Kritiek lek in Git-service Gogs maakt remote code execution mogelijk

In dit artikel:

Cybersecuritybedrijf Rapid7 waarschuwt voor een kritieke kwetsbaarheid in Gogs, de zelf-gehoste Git-service die als alternatief voor GitHub/GitLab wordt gebruikt. De fout maakt remote code execution mogelijk: een geauthenticeerde gebruiker kan via een pull request met een kwaadaardige branchnaam willekeurige code op de server uitvoeren. Voor de exploit zijn geen adminrechten of interactie met andere gebruikers nodig; een aanvaller kan het vanaf zijn eigen account uitvoeren. Omdat Gogs vaak standaard open registratie en onbeperkt aanmaken van repositories toestaat, kan een ongeauthenticeerde aanvaller op zo’n installatie eenvoudig een account en repository aanmaken en vervolgens de server compromitteren.

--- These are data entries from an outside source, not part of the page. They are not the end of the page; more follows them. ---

(* ===== verification/CliWitnesses.v ===== *)
(** * Games of the command line interface, played

    The theorems of [CliProps.v] and [AgentsProps.v] applied to concrete games,
    and two whole games run to their end. *)
From stdpp Require Import strings.
From S2P Require Import Prelude Py Json GameModels PlayerModels Evaluator EvaluatorProps.
From S2P Require Import GameHistory Game GameProps HandInvariant StartHand HandProps.
From S2P Require Import ViewProps Showdown ShowdownProps Scenario Witnesses.
From S2P Require Import Cli CliGames CliProps BettingProps AgentsProps.
Import PokerGame PokerUI AgentsConfig Games.

(** Draws that always take the same position among the options *)
Definition twice (_ : nat) : Z := 2.
Definition first_option (ws : list Z) : nat := 0.
Definition last_option (ws : list Z) : nat := length ws - 1.

Lemma fair_first : fair_draws twice first_option.
Proof. split; [unfold twice; lia|]. intros [|w ws] H; [done|]. unfold first_option. simpl. lia. Qed.

Lemma fair_last : fair_draws twice last_option.
Proof. split; [unfold twice; lia|]. intros [|w ws] H; [done|]. unfold last_option. simpl. lia. Qed.

(** The player on turn in [opened] *)
Definition first_actor : player :=
  default (Player.new RandomPlayer 0 [] 0) (players opened !! 1%nat).

Lemma first_actor_seat : players opened !! current_player_index opened = Some first_actor.
Proof. vm_compute. reflexivity. Qed.

Lemma first_actor_in : first_actor ∈ players opened.
Proof. eapply list_elem_of_lookup_2, first_actor_seat. Qed.

Definition first_view : GameState.t :=
  match get_llm_game_state 1 opened with Ok gs => gs | Raise _ => GameState.GameState 0 [] [] [] 0 0 0 0 0 0 0 [] [] [] end.

Lemma random_player_follows_offers_witness :
  ∃ d offer, RandomPlayerDecision.make_decision twice first_option first_actor first_view = Ok d ∧
    offer ∈ get_available_actions (Player.id first_actor) opened ∧
    decision_for (Player.chips first_actor) offer d.
Proof.
  apply (random_player_follows_offers twice first_option opened first_actor first_view).
  - apply fair_first.
  - apply opened_ok.
  - apply first_actor_in.
  - vm_compute. reflexivity.
  - vm_compute. reflexivity.
Defined.

Definition empty_session : session := Session (table []) [] 0 0 [].


(** The game in which everybody goes all-in is over after one hand. *)
Example all_in_game :
  let '(r, s) := run_cpu_only_game (random_decisions (λ _, twice) (λ _, last_option))
                   (λ _, reverse) (λ _, 0%nat) 10 1 100 empty_session in
  r = Ok Completed ∧ (Player.chips <$> players (game s)) = [0; 0; 0; 8000].
Proof. vm_compute. done. Qed.

Definition opened_session : session := Session opened [] 0 1 [].
Definition big_raise : decision := Decision (u "raise") 1000.
Definition overbet (_ : nat) (_ : player) (_ : GameState.t) : result decision := Ok big_raise.

Lemma auto_turn_plays_witness :
  ∃ s', auto_turn overbet first_actor opened_session = (Ok tt, s') ∧
    (if legal first_actor (d_action big_raise) (d_amount big_raise) (game opened_session)
     then process_player_action (Player.id first_actor) (d_action big_raise)
            (d_amount big_raise) (game opened_session)
     else process_player_action (Player.id first_actor) (u "fold") 0 (game opened_session))
    = (true, game s').
Proof.
  apply (auto_turn_plays overbet opened_session first_actor first_view big_raise).
  - apply opened_ok.
  - apply first_actor_seat.
  - vm_compute. reflexivity.
  - vm_compute. reflexivity.
  - reflexivity.
Defined.

Definition typed : list line := [Line (u "x"); Line (u " 3 "); Line (u "7"); CtrlC].


Lemma choose_action_accepted_witness :
  ∃ d, choose_action (get_available_actions (Player.id first_actor) opened)
         (Line (str_of_nat 2) :: typed) = (Ok d, typed) ∧
    (process_player_action (Player.id first_actor) (d_action d) (d_amount d) opened).1 = true.
Proof.
  apply (choose_action_accepted opened first_actor 1 (numbered (u "call (") 20) typed).
  - apply opened_ok.
  - apply first_actor_seat.
  - vm_compute. reflexivity.
  - vm_compute. reflexivity.
  - intros n E. unfold numbered in E. apply (f_equal (take 2)) in E. vm_compute in E. discriminate E.
Defined.

(** A person at seat 0, the first to act, and two computer players *)
Definition person : player := Player.new HumanPlayer 0 (u "You") 500.
Definition person_table : t :=
  after (start_new_hand id)
    (table [500; 500; 500] <| players ::= λ ps, person :: drop 1 ps |> <| dealer_button := 2%nat |>).
Definition person_playing : player :=
  default person (players person_table !! 0%nat).

Lemma person_table_ok : hand_ok person_table.
Proof. apply hand_ok_check_sound. vm_compute. reflexivity. Qed.

Lemma human_turn_fails_witness :
  game_turn overbet person_playing (Session person_table typed 0 1 [])
  = (Raise TypeError, Session person_table typed 0 1 []).
Proof.
  apply (human_turn_fails overbet (Session person_table typed 0 1 []) person_playing).
  - apply person_table_ok.
  - apply (list_elem_of_lookup_2 _ 0%nat). vm_compute. reflexivity.
  - vm_compute. reflexivity.
  - vm_compute. reflexivity.
Defined.

(** The whole game ends with the error when the turn is the person's. *)
Example run_game_breaks_off :
  (run_game (random_decisions (λ _, twice) (λ _, first_option)) (λ _, id) (λ _, 0%nat) 100 10
     (empty_session <| lines := [Line []; Line (u "2")] |>)).1 = Ok (Failed TypeError).
Proof. vm_compute. reflexivity. Qed.

Definition three_agents : list (pystr * nat) :=
  [(u "team1_agent", 2%nat); (u "beginner_agent", 1%nat)].

Lemma parse_agents_config_text_witness :
  parse_agents_config fallback_agents (specs_text three_agents)
  = Ok (configs_of (agents_of three_agents)).
Proof.
  apply (parse_agents_config_text fallback_agents three_agents).
  - done.
  - repeat constructor; cbn [fst snd]; try lia; try done;
      apply (bool_decide_unpack _); vm_compute; done.
  - vm_compute. lia.
Defined.

Definition small_raise (_ : nat) (_ : player) (_ : GameState.t) : result decision :=
  Ok (Decision (u "raise") 10).

Lemma hand_terminates_witness :
  ∃ s', phase_loop (auto_turn small_raise) (mret true) ((Z.to_nat 1500 + 10) * 11 + 13) 5
          opened_session = (Ok true, s') ∧
        hand_ok (game s') ∧ current_phase (game s') = SHOWDOWN.
Proof.
  apply (hand_terminates small_raise 1500 ((Z.to_nat 1500 + 10) * 11 + 13) opened_session).
  - intros k p g gs _ _ _ _. exists (Decision (u "raise") 10). split; [done|]. intros _. cbn. lia.
  - apply opened_ok.
  - intros _. exists first_actor. exact first_actor_seat.
  - vm_compute. lia.
  - vm_compute. done.
  - apply (bool_decide_unpack _). vm_compute. done.
  - apply le_n.
Defined.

Rapid7 meldde het probleem op 17 maart aan de maintainers; op 28 maart werd de bugmelding bevestigd, maar sindsdien is volgens de onderzoekers nauwelijks gereageerd en is er nog geen beveiligingsupdate vrijgegeven. Shodan toont meer dan 1.100 publiek toegankelijke Gogs-instanties, terwijl het werkelijke aantal hoger ligt vanwege installs achter VPN of intern. Een succesvolle aanval kan leiden tot uitlekken van wachtwoordhashes, API-tokens, SSH-keys en 2FA-secrets, lezen en aanpassen van repositories en laterale beweging binnen netwerken. Als tijdelijke mitigatie raadt Rapid7 aan registraties en het aanmaken van repositories te beperken, toegang te beperken via firewalls/VPN en credentials te monitoren en te roteren. Eerder dit jaar waarschuwde CISA ook al voor actief misbruik van een ander Gogs-lek.